Introduces a bilevel optimization method for approximating explicit MPC control laws, yielding tighter approximation errors and less conservative stability conditions.
A linear quadratic model predictive controller (MPC) can be written as a parametric quadratic optimization problem whose solution is a piecewise affine (PWA) map from the state to the optimal input. While this `explicit solution' can offer several orders of magnitude reduction in online evaluation time in some cases, the primary limitation is that the complexity can grow quickly with problem size. In this paper we introduce a new method based on bilevel optimization that allows the direct approximation of the non-convex receding horizon control law. The ability to approximate the control law directly, rather than first approximating a convex cost function leads to simple control laws and tighter approximation errors than previous approaches.

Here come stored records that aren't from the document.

Lemma linked_below_insert cpus m x j :
  0 <= m -> linked_below m (<[Z.to_nat m := x]> cpus) j = linked_below m cpus j.
Proof.
  intros. unfold linked_below. apply List.filter_ext_in. intros c Hc%list_elem_of_In.
  apply elem_of_seqZ in Hc. apply is_link_insert; lia.
Qed.

Lemma linked_below_snoc cpus m j :
  0 <= m -> linked_below (m + 1) cpus j =
  linked_below m cpus j ++ (if is_link cpus j m then [m] else []).
Proof. intros. unfold linked_below. rewrite seqZ_snoc, List.filter_app by lia. done. Qed.

Definition with_cpus (cpus : list (option (option nat))) (v : links) : links :=
  mk_links (lk_n_cpus v) (lk_setsize v) cpus (lk_nodes v) (lk_map v) (lk_n_nodes v)
    (lk_kernel_max v) (lk_max v).
Definition with_nodes (nodes : list (option (Z * Z * cpu_set_t))) (v : links) : links :=
  mk_links (lk_n_cpus v) (lk_setsize v) (lk_cpus v) nodes (lk_map v) (lk_n_nodes v)
    (lk_kernel_max v) (Z.of_nat (length nodes) - 1).

Section joined.
Context (k k' : nat).

(** A CPU object is created. *)
Lemma joined_fresh m v :
  0 <= m < lk_n_cpus v -> joined k k' m v ->
  joined k k' m (with_cpus (<[Z.to_nat m := Some None]> (lk_cpus v)) v).
Proof using.
  intros Hm []. constructor; simpl; try done.
  - by rewrite length_insert.
  - intros j [[idx n] s] E. destruct (jn_node0 j _ E) as (? & Hn & ? & Hs). split_and!; try done.
    + by rewrite linked_below_insert by lia.
    + intros c Hc. rewrite Hs by done. destruct (Z.ltb_spec c m); [|done].
      rewrite is_link_insert by lia. done.
  - intros c j Hc. rewrite is_link_insert by lia. by apply jn_link0.
Qed.

(** A CPU without a node. *)
Lemma joined_skip m v :
  0 <= m -> lk_cpus v !! Z.to_nat m = Some (Some None) ->
  joined k k' m v -> joined k k' (m + 1) v.
Proof using.
  intros Hm E []. assert (Hl : forall j, is_link (lk_cpus v) j m = false).
  { intros j. unfold is_link. rewrite E. by apply bool_decide_false. }
  constructor; try done.
  - intros j [[idx n] s] En. destruct (jn_node0 j _ En) as (? & Hn & ? & Hs). split_and!; try done.
    + by rewrite linked_below_snoc, Hl, app_nil_r by done.
    + intros c Hc. rewrite Hs by done. destruct (decide (c = m)) as [->|].
      { by rewrite Hl, !andb_false_r. }
      by destruct (Z.ltb_spec c m), (Z.ltb_spec c (m + 1)); try lia.
  - intros c j Hc Hj. apply (jn_link0 c); [|done]. assert (c <> m) by congruence. lia.
Qed.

Furthermore, stability conditions also based on bilevel optimization are given that are substantially less conservative than existing statements.
Jones et al. (Sat,) reported a other. Approximate explicit MPC using bilevel optimization vs. Optimal explicit MPC was evaluated. A new method based on bilevel optimization allows direct approximation of the non-convex receding horizon control law, leading to simple control laws and tighter approximation errors.